DolphinScheduler Design, Architecture, and Source Code Analysis
This article provides a comprehensive overview of DolphinScheduler’s design strategies, distributed architecture, fault‑tolerance mechanisms, configuration files, core APIs, Quartz integration, master‑worker execution flow, RPC communication, load‑balancing algorithms, and logging services, accompanied by detailed code excerpts and diagrams.
The article begins with an overview of DolphinScheduler’s terminology—task definition, task instance, workflow definition, workflow instance, and cron‑based scheduling—highlighting the distinction between centralized (Master/Slave) and decentralized designs.

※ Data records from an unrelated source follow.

(** X14: [zeros_like] looks only at the shape and the element type of
    its input; over any primitive layer in which [zeros] gives the
    value the shape and the element type it is asked for, the result
    has the shape and the element type of the input, and applying
    [zeros_like] to it gives the same result again. *)
Theorem zeros_like_keeps_shape_and_dtype {T D : Type} (ops : tlcore.Tensor T D) (x y : T) :
  (forall (s : list Z) (d : D),
     tlcore.shape (tlcore.zeros s d : T) = s /\
     tlcore.dtype (tlcore.zeros s d : T) = d) ->
  (tlcore.shape x = tlcore.shape y -> tlcore.dtype x = tlcore.dtype y ->
   zeros_like x = zeros_like y) /\
  tlcore.shape (zeros_like x) = tlcore.shape x /\
  tlcore.dtype (zeros_like x) = tlcore.dtype x /\
  zeros_like (zeros_like x) = zeros_like x.
Proof.
  intros Hzeros. unfold zeros_like.
  destruct (Hzeros (tlcore.shape x) (tlcore.dtype x)) as [Hs Hd].
  repeat split.
  - intros -> ->. reflexivity.
  - exact Hs.
  - exact Hd.
  - now rewrite Hs, Hd.
Qed.

Lemma zeros_like_keeps_shape_and_dtype_witness :
  (forall (s : list Z) (d : string),
     tlcore.shape (tlcore.zeros s d : block) = s /\
     tlcore.dtype (tlcore.zeros s d : block) = d) /\
  zeros_like (zeros_like {| block_shape := [2; 3]; block_dtype := "float32" |}) =
    zeros_like {| block_shape := [2; 3]; block_dtype := "float32" |}.
Proof.
  split; [intros s d; split; reflexivity |].
  apply (zeros_like_keeps_shape_and_dtype Tensor_block
           {| block_shape := [2; 3]; block_dtype := "float32" |}
           {| block_shape := [2; 3]; block_dtype := "float32" |}).
  intros s d. split; reflexivity.
Defined.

It then describes the system’s modular architecture, including modules such as dolphinscheduler-alert, dolphinscheduler-api, dolphinscheduler-master, dolphinscheduler-worker, and the UI layer, each with its responsibilities.
Key configuration files are presented, for example the common properties file defining data directories, resource storage, and Zookeeper settings, and the application.yaml files for the API, Master, and Worker services, which configure ports, thread pools, and Quartz settings.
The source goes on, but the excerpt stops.